Everywhere in healthcare, all across the world, within academic medical centers and private practices, regulatory agencies and medical product manufacturers, insurance companies and policy centers, and at the heart of every patient-provider interaction, there is a common challenge: how do we apply what we’ve learned from the past to make better decisions for the future?

For more than a decade, many have argued for the vision of a learning healthcare system, “designed to generate and apply the best evidence for the collaborative healthcare choices of each patient and provider; to drive the process of discovery as a natural outgrowth of patient care; and to ensure innovation, quality, safety, and value in healthcare”(Olsen et al. 2007). A chief component of this ambition rests on the exciting prospect that patient-level data captured during the routine course of clinical care could be analyzed to produce real-world evidence, which in turn could be disseminated across the healthcare system to inform clincial practice. In 2007, the Institute of Medicine Roundtable on Evidence-Based Medicine issued a report, which established a goal that “By the year 2020, 90 percent of clinical decisions will be supported by accurate, timely, and up-to-date clinical information, and will reflect the best available evidence.(Olsen et al. 2007)” While tremendous progress has been made on many different fronts, we still fall well short of these laudable aspirations.

Why? In part, because the journey from patient-level data to reliable evidence is an ardous one. There is no single defined path from data to evidence, and no single map that can help to navigate along the way. In fact, there is no single notion of ‘data’, nor is there a singular notion of ‘evidence’.

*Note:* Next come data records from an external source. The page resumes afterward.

Lemma run_keeps_dense (op : Op) (db : Db) :
  uniqueKeys db -> allDense db -> validIndex op db = true ->
  allDense (after (run op) db).
Proof.
  intros Hkeys Hdense Hvalid. destruct op; unfold run;
    rewrite ?after_discard.
  - now apply createList_allDense.
  - now apply updateList_allDense.
  - now apply deleteList_allDense.
  - now apply createTask_allDense.
  - now apply moveTask_allDense.
Qed.

(** X13: The invariants along a sequence of calls: starting from a store with
    unique list and task identifiers and dense positions, any sequence of
    [createList], [updateList], [deleteList], [createTask] and [moveTask]
    calls, successful or rejected, ends in such a store again, provided each
    call, at the time it runs, is given an unused identifier for the row it
    creates and asks for an index of the scope it addresses. *)
Theorem sequences_keep_the_invariants (ops : list Op) (db : Db) :
  uniqueKeys db -> allDense db -> admissible ops db = true ->
  uniqueKeys (runAll ops db) /\ allDense (runAll ops db).
Proof.
  revert db. induction ops as [|op ops IH]; simpl; intros db Hk Hd Ha;
    [now split|].
  apply andb_true_iff in Ha. destruct Ha as [Ha Hrest].
  apply andb_true_iff in Ha. destruct Ha as [Hvalid Hfresh].
  apply IH; [now apply run_keeps_uniqueKeys | now apply run_keeps_dense | exact Hrest].
Qed.

Lemma sequences_keep_the_invariants_witness :
  let ops :=
    [ CreateList "l3" "b1" "ed" "Later";
      MoveTask "t0" "owner" (taskService.mkMoveTaskData "l1" 1);
      UpdateList "l3" "ed" (listService.mkUpdateListData None (Some 0));
      DeleteList "l0" "owner";
      CreateTask "t3" "ed"
        (taskService.mkCreateTaskData "l1" "Test" None None None) ] in
  uniqueKeys (runAll ops sampleDb) /\ allDense (runAll ops sampleDb).
Proof.
  apply sequences_keep_the_invariants.
  - apply uniqueKeysb_ok. reflexivity.
  - apply allDenseb_ok. reflexivity.
  - reflexivity.
Defined.
Lemma backoffLoop_all_fail {T} (operation : M T) (n : nat)
    (attempt maxRetries delay : Z) (c : Connector) :
  (∀ c0, ∃ e c1, operation c0 = (Throw e, c1)
                 ∧ wrapperTrace (trace c1) = wrapperTrace (trace c0)) →
  (attempt + Z.of_nat (S n) = maxRetries)%Z →
  ∃ e c5 c' evs,
    backoffLoop operation (S n) attempt maxRetries delay c = (Throw e, c')
    ∧ invoke operation c5 = (Throw e, c')
    ∧ wrapperTrace (trace c') = wrapperTrace (trace c) ++ evs
    ∧ invocations evs = S n
    ∧ logins evs = 0
    ∧ timeouts evs = ((λ k, delay * 2 ^ Z.of_nat k)%Z <$> seq 0 n)
    ∧ c5 = backedOffTimes operation n delay c.
Proof.
  intros Hfail. revert attempt delay c.
  induction n as [|n IH]; intros attempt delay c Hlen.
  - rewrite backoffLoop_step, invoke_eq.
    destruct (Hfail (logged EvOperation c)) as (e & c1 & Hop & Hw).
    rewrite Hop. rewrite (proj2 (Z.eqb_eq _ _)) by lia.
    exists e, c, c1, [EvOperation].
    split; [done |]. split; [by rewrite invoke_eq |].
    split; [| done].
    rewrite Hw. cbn [logged trace]. by rewrite wrapperTrace_snoc.
  - rewrite backoffLoop_step, invoke_eq.
    destruct (Hfail (logged EvOperation c)) as (e & c1 & Hop & Hw).
    rewrite Hop. rewrite (proj2 (Z.eqb_neq _ _)) by lia.
    destruct (IH (attempt + 1)%Z (delay * 2)%Z (slept delay c1))
      as (e' & c5 & c' & evs & Hrun & Hlast & Htr & Hinv & Hlog & Hts
          & Hc5);
      [lia |].
    exists e', c5, c', ([EvOperation; EvTimeout delay] ++ evs).
    split; [done |]. split; [done |].
    split; [| split; [| split; [| split]]].
    + rewrite Htr. cbn [slept trace].
      rewrite wrapperTrace_snoc, Hw by done. cbn [logged trace].
      rewrite wrapperTrace_snoc by done. by rewrite <- !app_assoc.
    + rewrite invocations_app, Hinv. reflexivity.
    + rewrite logins_app, Hlog. reflexivity.
    + rewrite timeouts_app, Hts. cbn [timeouts omap list_omap app seq].
      rewrite fmap_cons, <- (fmap_S_seq 0 n), <- list_fmap_compose.
      f_equal; [cbn; lia |].
      apply list_fmap_ext. intros i k _. cbn [compose].
      rewrite Nat2Z.inj_succ, Z.pow_succ_r by lia. lia.
    + cbn [backedOffTimes]. by rewrite invoke_eq, Hop.
Qed.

The journey from data to evidence

Figure 2.1: The journey from data to evidence

There are different types of observational databases which capture disparate patient-level data in source systems. These databases are as diverse as the healthcare system itself, reflecting different populations, care settings, and data capture processes. There are also different types of evidence that could be useful to inform decision-making, which can be classified by the analytic use cases of clinical characterization, population-level effect estimation, and patient-level prediction. Independent from the origin (source data) and desired destination (evidence), the challenge is further complicated by the breadth of clinical, scientific, and technical competencies that are required to undertake the journey. It requires a thorough understanding of health informatics, including its full provenence of the source data from the point-of-care interaction between a patient and provider through the administrative and clinical systems and into final repository, with an appreciation of the biases that can arise as part of the health policies and behavioral incentives associated with the data capture and curation processeses. It requires mastery of epidemiologic principles and statistical methods to translate a clinical question into an observational study design properly suited produce a relavant answer. It requires the technical ability to implement and execute computationally-efficient data science algorithms to datasets containing millions of patients with billions of clinical observations over years of longitudinal follow-up. It requires the clinical knowledge to synthesize what has been learned across an observational data network with evidence from other information sources, and to determine how this new knowledge should impact health policy and clinical practice. Accordingly, it is quite rare that any one individual would possess the requisite skills and resources to successfully trek from data to evidence alone. Instead, the journey often requires collaboration across multiple individuals and organizations to ensure that the best available data are analyzed using the most appropriate methods to produce the evidence that all stakeholders can trust and use in their decision-making processes.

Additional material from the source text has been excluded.